The final entries in Letters from Rifka open with a significant event when Saul is able to visit Rifka in the detention hospital. It’s been nearly a year since Rifka has seen anyone from her family. The lengthy passage of time emphasizes that Rifka is now a different person. For instance, Saul attempts to impress Rifka by showing her a banana, assuming that she will not be familiar with the fruit that once seemed so exotic to them. Her nonchalant acceptance and eating of the gift show that she is no longer so naïve and inexperienced. Furthermore, her acceptance of the Russian peasant Ilya as a friend prompts Saul to remark with disdain, “You’re different, Rifka” (109). Saul is nevertheless impressed by Rifka’s language skills, amazed that she has learned English so quickly.
Rifka also shows that her relationship with her family has matured over time. When she gives Saul money to buy their mother new candlesticks to replace the ones that were stolen crossing the Polish border, she donates from what she saved from the money her family sent to her in Antwerp. This generosity not only demonstrates that Rifka has taken thoughtful action to care for her family but also shows that she has overcome her naïveté shown earlier in the novel when she lost the family’s entire food budget buying a single overpriced orange.
Saul’s initial reaction to Rifka’s friendship with Ilya, however, shows that the siblings still have differences, and it also emphasizes how deeply the immigrant family opposes all things from Russia, the land that persecuted them. Rifka shows that she’s already personally transformed, making peace with cultural differences and respecting common humanity.
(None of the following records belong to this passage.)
(** X6: after [clear_session(P)] without a workspace, [get_session(P)]
    answers [No saved session found], for every workspace argument and for
    none. *)
Theorem clear_then_get_session (h h' : Host) (a a' : Args.t) (st : Store) (P : string) :
  Args.project a = val P -> Args.workspace a = undefined -> Args.project a' = val P ->
  snd (handler h' "get_session" (Some a') (fst (handler h "clear_session" (Some a) st)))
  = "No saved session found".
Proof.
  intros HP Hw HP'.
  assert (E : sessions (fst (handler h "clear_session" (Some a) st))
              = filter (fun s => negb (Session.project s =? P)%string) (sessions st)).
  { destruct (clear_session_frame h a st P HP Hw) as [E _]. exact E. }
  unfold handler at 1.
  change (switch h' "get_session" (Some a')) with (get_session h' a').
  unfold get_session, bindM, get_store, getAllSessionsForProject, getSessionWithWorkspace.
  rewrite HP', E. cbn [bind].
  assert (N : forall f : Session.t -> bool,
             (forall s, f s = true -> (Session.project s =? P)%string = true) ->
             filter f (filter (fun s => negb (Session.project s =? P)%string) (sessions st))
             = []).
  { intros f I. now apply filter_filter_none. }
  destruct (Args.workspace a') as [ | | w]; cbn [bind].
  - rewrite N; [reflexivity | ]. intros s. cbn. trivial.
  - rewrite N; [reflexivity | ]. intros s Hs. rewrite session_at_spec in Hs.
    apply andb_true_iff in Hs. tauto.
  - rewrite N; [reflexivity | ]. intros s Hs. rewrite session_at_spec in Hs.
    apply andb_true_iff in Hs. tauto.
Qed.

Lemma clear_then_get_session_witness :
  snd (handler (Sample.host Sample.apr2_12h) "get_session"
         (Some (Args.with_workspace (val "w1") Sample.app))
         (fst (handler (Sample.host Sample.apr2_12h) "clear_session" (Some Sample.app)
                 three_sessions)))
  = "No saved session found".
Proof.
  apply (clear_then_get_session _ _ Sample.app _ three_sessions "app");
    reflexivity.
Defined.

(** ** Prune and bulk cleanup *)

Lemma only_removes_refl {B : Type} (doomed : Row B -> bool) (l : list (Row B)) :
  only_removes doomed l l.
Proof. split; auto. Qed.

Lemma only_removes_filter {B : Type} (doomed f : Row B -> bool) (l l' : list (Row B)) :
  (forall r, f r = true -> doomed r = true) ->
  only_removes doomed l l' ->
  only_removes doomed l (filter (fun r => negb (f r)) l').
Proof.
  intros I [H1 H2]. split.
  - intros r Hr. apply filter_In in Hr. apply H1. tauto.
  - intros r Hr Hd. apply filter_In. split; [now apply H2 | ].
    destruct (f r) eqn:F; trivial. apply I in F. congruence.
Qed.

Lemma removes_only_refl doomed st : removes_only doomed st st.
Proof. repeat split; auto. Qed.

Lemma keeps_delete_table_removes doomed st0 t (f : forall B : Type, Row B -> bool) :
  (forall B (r : Row B), f B r = true -> doomed B r = true) ->
  keeps (removes_only doomed st0) (delete_table t f).
Proof.
  intros I st (Hd & He & Hl & Hc & Hs). unfold delete_table, delete_where, removes_only.
  destruct t; cbn [snd decisions errors learnings context sessions upd_decisions
                     upd_errors upd_learnings];
    (split; [ | split; [ | split; [ | split]]]); trivial;
    apply only_removes_filter; trivial; apply I.
Qed.

Lemma filter_length_split {A : Type} (f : A -> bool) (l : list A) :
  Z.of_nat (List.length (filter f l))
  = Z.of_nat (List.length l) - Z.of_nat (List.length (filter (fun x => negb (f x)) l)).
Proof.
  induction l as [ | x l IH]; cbn [filter List.length]; [reflexivity | ].
  destruct (f x); cbn [negb List.length]; lia.
Qed.

Lemma prune_cond_in_scope cutoff p B (r : Row B) :
  prune_cond cutoff p B r = true -> in_scope true p B r = true.
Proof.
  unfold prune_cond, in_scope. intros H.
  apply andb_true_iff in H. destruct H as [H H2].
  apply andb_true_iff in H. destruct H as [H1 _]. now rewrite H1, H2.
Qed.

(** X7: [prune] adds and rewrites nothing and deletes only archived rows
    ([archived = 1]) of the project (of any project for ['all']): every
    other row of the three archivable tables, and the context and session
    tables, are kept.  When the cutoff date can be formed the text reports
    the number of rows that left the three tables; otherwise the store is
    unchanged and the text is [Error: Invalid time value]. *)
Theorem prune_removes_only_archived (h : Host) (a : Args.t) (st : Store) :
  let st' := fst (handler h "prune" (Some a) st) in
  let text := snd (handler h "prune" (Some a) st) in
  let days := or_num (Args.days a) 90 in
  removes_only (in_scope true (Args.project a)) st st'
  /\ match Text.toISOString (now h - days * 24 * 60 * 60 * 1000) with
     | Some _ =>
         text = "Pruned " ++ Text.of_Z (archivable_rows st - archivable_rows st')
                ++ " archived items older than " ++ Text.of_Z days ++ " days"
     | None => st' = st /\ text = "Error: Invalid time value"
     end.
Proof.
  intros st' text days. split.
  - unfold st'. rewrite handler_store.
    change (switch h "prune" (Some a)) with (prune h a).
    assert (K : keeps (removes_only (in_scope true (Args.project a)) st) (prune h a)).
    { unfold prune, cutoffDate.
      destruct (Text.toISOString _) as [cutoff | ].
      - apply keeps_bind; [apply keeps_ret | intros c].
        apply keeps_bind; [ | intros d; apply keeps_ret].
        apply keeps_delete_each. intros t. apply keeps_delete_table_removes.
        intros B r. apply prune_cond_in_scope.
      - apply keeps_bind; [apply keeps_throw | intros c].
        apply keeps_bind; [ | intros d; apply keeps_ret].
        apply keeps_delete_each. intros t. apply keeps_delete_table_removes.
        intros B r. apply prune_cond_in_scope. }
    apply K. apply removes_only_refl.
  - unfold text, st', handler.
    change (switch h "prune" (Some a)) with (prune h a).
    unfold prune, cutoffDate. fold days.
    destruct (Text.toISOString (now h - days * 24 * 60 * 60 * 1000)) as [cutoff | ].
    + unfold bindM, ret, delete_each, delete_table, delete_where, bindM, ret, total,
        archivable_rows, count.
      cbn [fst snd fold_right decisions errors learnings upd_decisions upd_errors
             upd_learnings].
      rewrite !(filter_length_split (prune_cond cutoff (Args.project a) _)).
      do 2 f_equal. f_equal. lia.
    + split; reflexivity.
Qed.

Lemma keeps_delete_each_in (P : Store -> Prop) (tables : list table)
  (f : forall B : Type, Row B -> bool) :
  (forall t, In t tables -> keeps P (delete_table t f)) -> keeps P (delete_each tables f).
Proof.
  induction tables as [ | t l IH]; cbn [delete_each]; intros Hf.
  - apply keeps_ret.
  - apply keeps_bind; [apply Hf; now left | intros n].
    apply keeps_bind; [ | intros k; apply keeps_ret].
    apply IH. intros t' Ht'. apply Hf. now right.
Qed.

Lemma keeps_and (P Q : Store -> Prop) {A : Type} (m : M A) :
  keeps P m -> keeps Q m -> keeps (fun s => P s /\ Q s) m.
Proof. intros HP HQ st [H1 H2]. split; [now apply HP | now apply HQ]. Qed.

Lemma cleanup_cond_in_scope cutoff archivedOnly p B (r : Row B) :
  cleanup_cond cutoff archivedOnly p B r = true -> in_scope archivedOnly p B r = true.
Proof.
  unfold cleanup_cond, in_scope. intros H.
  apply andb_true_iff in H. destruct H as [H H2].
  apply andb_true_iff in H. destruct H as [_ H1]. now rewrite H1, H2.
Qed.

(** X8: [bulk_cleanup] adds and rewrites nothing; it deletes only rows of
    the project (of any project for ['all']) and, unless [archived_only] is
    [false], only archived rows; a table other than the one named by [type]
    is left as it was, and so are all three when [type] names none of
    [decisions], [errors], [learnings], [all]. *)
Theorem bulk_cleanup_scope (h : Host) (a : Args.t) (st : Store) :
  let st' := fst (handler h "bulk_cleanup" (Some a) st) in
  let archivedOnly := match Args.archived_only a with val false => false | _ => true end in
  removes_only (in_scope archivedOnly (Args.project a)) st st'
  /\ (visited Decisions a \/ decisions st' = decisions st)
  /\ (visited Errors a \/ errors st' = errors st)
  /\ (visited Learnings a \/ learnings st' = learnings st).
Proof.
  intros st' archivedOnly.
  set (Q := fun s : Store =>
              (visited Decisions a \/ decisions s = decisions st)
              /\ (visited Errors a \/ errors s = errors st)
              /\ (visited Learnings a \/ learnings s = learnings st)).
  assert (K : keeps (fun s => removes_only (in_scope archivedOnly (Args.project a)) st s /\ Q s)
                (bulk_cleanup h a)).
  { unfold bulk_cleanup. fold archivedOnly.
    apply keeps_bind.
    { destruct (Args.older_than_days a); unfold cutoffDate;
        try destruct (Text.toISOString _); first [apply keeps_ret | apply keeps_throw]. }
    intros cutoff. apply keeps_bind; [ | intros d; apply keeps_ret].
    apply keeps_delete_each_in. intros t Ht. apply keeps_and.
    - apply keeps_delete_table_removes. intros B r. apply cleanup_cond_in_scope.
    - assert (V : visited t a).
      { unfold visited. destruct (String.eqb_spec (or_str (Args.type a) "all") "all") as [E | E].
        - now left.
        - right. apply filter_In in Ht. destruct Ht as [_ Ht].
          apply String.eqb_eq in Ht. now symmetry. }
      intros s (Q1 & Q2 & Q3). unfold Q, delete_table, delete_where.
      destruct t; cbn [snd decisions errors learnings upd_decisions upd_errors upd_learnings];
        repeat split; auto. }
  unfold st'. rewrite handler_store.
  change (switch h "bulk_cleanup" (Some a)) with (bulk_cleanup h a).
  apply K. split; [apply removes_only_refl | unfold Q; auto].
Qed.

(** A decision of project [app] that is not archived survives
    [bulk_cleanup] of rows older than 30 days, 400 days later. *)
Lemma bulk_cleanup_scope_witness :
  let h := Sample.host (Sample.apr2_12h + 400 * Text.ms_per_day) in
  let a := with_older_than_days (val 30) Sample.app in
  incl (decisions Sample.one_decision)
    (decisions (fst (handler h "bulk_cleanup" (Some a) Sample.one_decision))).
Proof.
  intros h a r Hr.
  destruct (bulk_cleanup_scope h a Sample.one_decision) as (((_ & Keep) & _) & _).
  apply Keep; trivial. destruct Hr as [<- | []]. reflexivity.
Defined.

(** ** Import and pull *)

Section Import_rows.

Variables (h : Host) (st0 : Store).











End Import_rows.








(** ** LIKE and substrings *)












(** ** Remember, then recall *)






(** ** Order of errors and learnings *)





(** ** Sessions of named workspaces *)

Lemma session_conflict_spec (P w : string) (s : Session.t) :
  session_conflict P (Some w) s = true <-> session_key s = (P, Some w).
Proof.
  unfold session_conflict, session_key, Sql.eq_text. rewrite andb_true_iff, String.eqb_eq.
  destruct (Session.workspace s) as [x | ].
  - rewrite String.eqb_eq. split; [intros [-> ->]; reflexivity | intros [= -> ->]; auto].
  - split; [intros [_ H]; discriminate | discriminate].
Qed.

Lemma session_at_conflict (P w : string) (s : Session.t) :
  session_at (Some P) (Some w) s = session_conflict P (Some w) s.
Proof.
  rewrite session_at_spec. unfold session_conflict, ws_eqb, Sql.eq_text.
  now destruct (Session.workspace s).
Qed.

Lemma filter_comm {A : Type} (f g : A -> bool) (l : list A) :
  filter f (filter g l) = filter g (filter f l).
Proof.
  induction l as [ | x l IH]; cbn [filter]; trivial.
  destruct (f x) eqn:F, (g x) eqn:G; cbn [filter]; rewrite ?F, ?G, IH; reflexivity.
Qed.

Lemma named_unique_filter (f : Session.t -> bool) (l : list Session.t) :
  named_unique l -> named_unique (filter f l).
Proof.
  unfold named_unique, named. intros U. rewrite filter_comm.
  now apply NoDup_map_filter_gen.
Qed.

Section Session_upsert.

Variables (h : Host) (P t : string) (w s n : option string) (st : Store).

Let st' : Store := snd (upsertSessionWithWorkspace h (Some P) w (Some t) s n st).

Let upd (x : Session.t) : Session.t :=
  if session_conflict P w x
  then Session.mk (Session.id x) (Session.project x) (Session.workspace x) t s n
         (CURRENT_TIMESTAMP h) (Session.synced_at x)
  else x.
Rifka’s personal transformation is also evident in her self-regard: “I am both Jewish and Russian. And I am also more” (117). This “more” includes considering herself a writer. After writing letters to Tovah in her Pushkin book and reading the poet’s words, Rifka begins to believe that she can write as well. This revelation leads her to express herself, and her words also earn others’ respect.
Nevertheless, challenges and tragedies continue to emerge around Rifka. The Polish baby whom she has been helping to care for dies of typhus. The loss is poignant for Rifka, especially since she herself nearly died of typhus earlier in the novel. The death of a Polish baby while Rifka, a Russian Jewish emigrant, survives highlights how loss cuts across ethnic and national boundaries; a fundamental humanity is most important. Rifka also faces fear when her head begins itching again shortly before the emigration hearing, fearing she has lost all hope of rejoining her family.
These dark moments deepen the novel’s sense of drama before its climactic final letter, in which Rifka convinces the immigration officials to let her enter America on her own terms—with or without hair—after proving her intelligence with languages and writing. The novel closes with a happy ending, as Rifka’s hair begins to grow back, the lost candlesticks and damaged Star of David are replaced, and the family is reunited in America.